### WORK ITEM
Would you set down each line of the data below exactly?

### STORED DATA
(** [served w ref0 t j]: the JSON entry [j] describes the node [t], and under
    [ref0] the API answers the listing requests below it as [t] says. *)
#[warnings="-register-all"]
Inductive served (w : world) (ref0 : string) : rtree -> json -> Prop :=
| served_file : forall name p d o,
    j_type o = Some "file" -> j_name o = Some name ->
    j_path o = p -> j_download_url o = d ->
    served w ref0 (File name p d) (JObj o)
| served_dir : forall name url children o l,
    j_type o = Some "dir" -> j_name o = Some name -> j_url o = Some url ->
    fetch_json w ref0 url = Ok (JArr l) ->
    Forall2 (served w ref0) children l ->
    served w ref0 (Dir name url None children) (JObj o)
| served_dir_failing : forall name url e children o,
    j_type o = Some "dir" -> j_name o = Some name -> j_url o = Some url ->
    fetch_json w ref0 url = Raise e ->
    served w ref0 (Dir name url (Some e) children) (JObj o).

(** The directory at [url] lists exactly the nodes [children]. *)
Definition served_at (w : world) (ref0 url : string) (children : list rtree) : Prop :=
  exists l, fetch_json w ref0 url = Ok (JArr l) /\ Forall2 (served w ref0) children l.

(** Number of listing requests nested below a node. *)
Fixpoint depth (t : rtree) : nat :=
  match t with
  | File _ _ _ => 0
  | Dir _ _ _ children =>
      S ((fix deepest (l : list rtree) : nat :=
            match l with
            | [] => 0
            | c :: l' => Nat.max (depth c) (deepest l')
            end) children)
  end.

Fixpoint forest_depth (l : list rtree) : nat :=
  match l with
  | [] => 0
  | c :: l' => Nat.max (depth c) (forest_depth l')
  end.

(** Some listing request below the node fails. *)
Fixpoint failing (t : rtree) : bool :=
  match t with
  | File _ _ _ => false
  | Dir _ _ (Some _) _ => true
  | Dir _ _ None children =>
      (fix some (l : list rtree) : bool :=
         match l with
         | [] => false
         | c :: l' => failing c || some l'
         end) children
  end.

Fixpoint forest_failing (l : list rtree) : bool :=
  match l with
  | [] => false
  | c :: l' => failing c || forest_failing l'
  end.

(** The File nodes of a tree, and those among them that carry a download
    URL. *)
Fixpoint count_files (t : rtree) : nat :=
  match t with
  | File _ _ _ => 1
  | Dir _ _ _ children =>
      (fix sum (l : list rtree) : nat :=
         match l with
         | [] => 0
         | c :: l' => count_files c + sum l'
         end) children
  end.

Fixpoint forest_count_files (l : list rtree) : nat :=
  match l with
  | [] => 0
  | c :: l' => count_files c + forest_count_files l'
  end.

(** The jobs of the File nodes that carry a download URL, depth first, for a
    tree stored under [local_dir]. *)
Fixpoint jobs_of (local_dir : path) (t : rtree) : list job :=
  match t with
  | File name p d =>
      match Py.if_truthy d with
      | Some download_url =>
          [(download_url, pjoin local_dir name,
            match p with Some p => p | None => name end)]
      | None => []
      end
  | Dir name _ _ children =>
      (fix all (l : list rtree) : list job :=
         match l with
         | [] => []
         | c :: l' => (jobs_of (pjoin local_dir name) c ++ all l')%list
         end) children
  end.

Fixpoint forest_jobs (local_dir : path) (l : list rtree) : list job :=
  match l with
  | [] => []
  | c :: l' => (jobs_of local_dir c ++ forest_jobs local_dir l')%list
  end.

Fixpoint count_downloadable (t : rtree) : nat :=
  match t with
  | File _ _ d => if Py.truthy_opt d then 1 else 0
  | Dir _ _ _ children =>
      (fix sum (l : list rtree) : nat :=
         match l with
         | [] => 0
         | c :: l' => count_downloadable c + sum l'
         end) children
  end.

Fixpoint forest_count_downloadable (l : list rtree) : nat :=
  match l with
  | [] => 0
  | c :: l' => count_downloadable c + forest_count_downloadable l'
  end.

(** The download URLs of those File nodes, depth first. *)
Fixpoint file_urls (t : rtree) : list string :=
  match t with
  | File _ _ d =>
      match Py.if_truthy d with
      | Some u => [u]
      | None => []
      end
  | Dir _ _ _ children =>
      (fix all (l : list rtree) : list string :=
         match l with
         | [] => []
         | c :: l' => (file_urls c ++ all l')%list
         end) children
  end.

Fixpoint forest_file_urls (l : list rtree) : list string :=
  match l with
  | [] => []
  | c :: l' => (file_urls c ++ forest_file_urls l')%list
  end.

### WRITTEN ANSWER
(** [served w ref0 t j]: the JSON entry [j] describes the node [t], and under
    [ref0] the API answers the listing requests below it as [t] says. *)
#[warnings="-register-all"]
Inductive served (w : world) (ref0 : string) : rtree -> json -> Prop :=
| served_file : forall name p d o,
    j_type o = Some "file" -> j_name o = Some name ->
    j_path o = p -> j_download_url o = d ->
    served w ref0 (File name p d) (JObj o)
| served_dir : forall name url children o l,
    j_type o = Some "dir" -> j_name o = Some name -> j_url o = Some url ->
    fetch_json w ref0 url = Ok (JArr l) ->
    Forall2 (served w ref0) children l ->
    served w ref0 (Dir name url None children) (JObj o)
| served_dir_failing : forall name url e children o,
    j_type o = Some "dir" -> j_name o = Some name -> j_url o = Some url ->
    fetch_json w ref0 url = Raise e ->
    served w ref0 (Dir name url (Some e) children) (JObj o).

(** The directory at [url] lists exactly the nodes [children]. *)
Definition served_at (w : world) (ref0 url : string) (children : list rtree) : Prop :=
  exists l, fetch_json w ref0 url = Ok (JArr l) /\ Forall2 (served w ref0) children l.

(** Number of listing requests nested below a node. *)
Fixpoint depth (t : rtree) : nat :=
  match t with
  | File _ _ _ => 0
  | Dir _ _ _ children =>
      S ((fix deepest (l : list rtree) : nat :=
            match l with
            | [] => 0
            | c :: l' => Nat.max (depth c) (deepest l')
            end) children)
  end.

Fixpoint forest_depth (l : list rtree) : nat :=
  match l with
  | [] => 0
  | c :: l' => Nat.max (depth c) (forest_depth l')
  end.

(** Some listing request below the node fails. *)
Fixpoint failing (t : rtree) : bool :=
  match t with
  | File _ _ _ => false
  | Dir _ _ (Some _) _ => true
  | Dir _ _ None children =>
      (fix some (l : list rtree) : bool :=
         match l with
         | [] => false
         | c :: l' => failing c || some l'
         end) children
  end.

Fixpoint forest_failing (l : list rtree) : bool :=
  match l with
  | [] => false
  | c :: l' => failing c || forest_failing l'
  end.

(** The File nodes of a tree, and those among them that carry a download
    URL. *)
Fixpoint count_files (t : rtree) : nat :=
  match t with
  | File _ _ _ => 1
  | Dir _ _ _ children =>
      (fix sum (l : list rtree) : nat :=
         match l with
         | [] => 0
         | c :: l' => count_files c + sum l'
         end) children
  end.

Fixpoint forest_count_files (l : list rtree) : nat :=
  match l with
  | [] => 0
  | c :: l' => count_files c + forest_count_files l'
  end.

(** The jobs of the File nodes that carry a download URL, depth first, for a
    tree stored under [local_dir]. *)
Fixpoint jobs_of (local_dir : path) (t : rtree) : list job :=
  match t with
  | File name p d =>
      match Py.if_truthy d with
      | Some download_url =>
          [(download_url, pjoin local_dir name,
            match p with Some p => p | None => name end)]
      | None => []
      end
  | Dir name _ _ children =>
      (fix all (l : list rtree) : list job :=
         match l with
         | [] => []
         | c :: l' => (jobs_of (pjoin local_dir name) c ++ all l')%list
         end) children
  end.

Fixpoint forest_jobs (local_dir : path) (l : list rtree) : list job :=
  match l with
  | [] => []
  | c :: l' => (jobs_of local_dir c ++ forest_jobs local_dir l')%list
  end.

Fixpoint count_downloadable (t : rtree) : nat :=
  match t with
  | File _ _ d => if Py.truthy_opt d then 1 else 0
  | Dir _ _ _ children =>
      (fix sum (l : list rtree) : nat :=
         match l with
         | [] => 0
         | c :: l' => count_downloadable c + sum l'
         end) children
  end.

Fixpoint forest_count_downloadable (l : list rtree) : nat :=
  match l with
  | [] => 0
  | c :: l' => count_downloadable c + forest_count_downloadable l'
  end.

(** The download URLs of those File nodes, depth first. *)
Fixpoint file_urls (t : rtree) : list string :=
  match t with
  | File _ _ d =>
      match Py.if_truthy d with
      | Some u => [u]
      | None => []
      end
  | Dir _ _ _ children =>
      (fix all (l : list rtree) : list string :=
         match l with
         | [] => []
         | c :: l' => (file_urls c ++ all l')%list
         end) children
  end.

Fixpoint forest_file_urls (l : list rtree) : list string :=
  match l with
  | [] => []
  | c :: l' => (file_urls c ++ forest_file_urls l')%list
  end.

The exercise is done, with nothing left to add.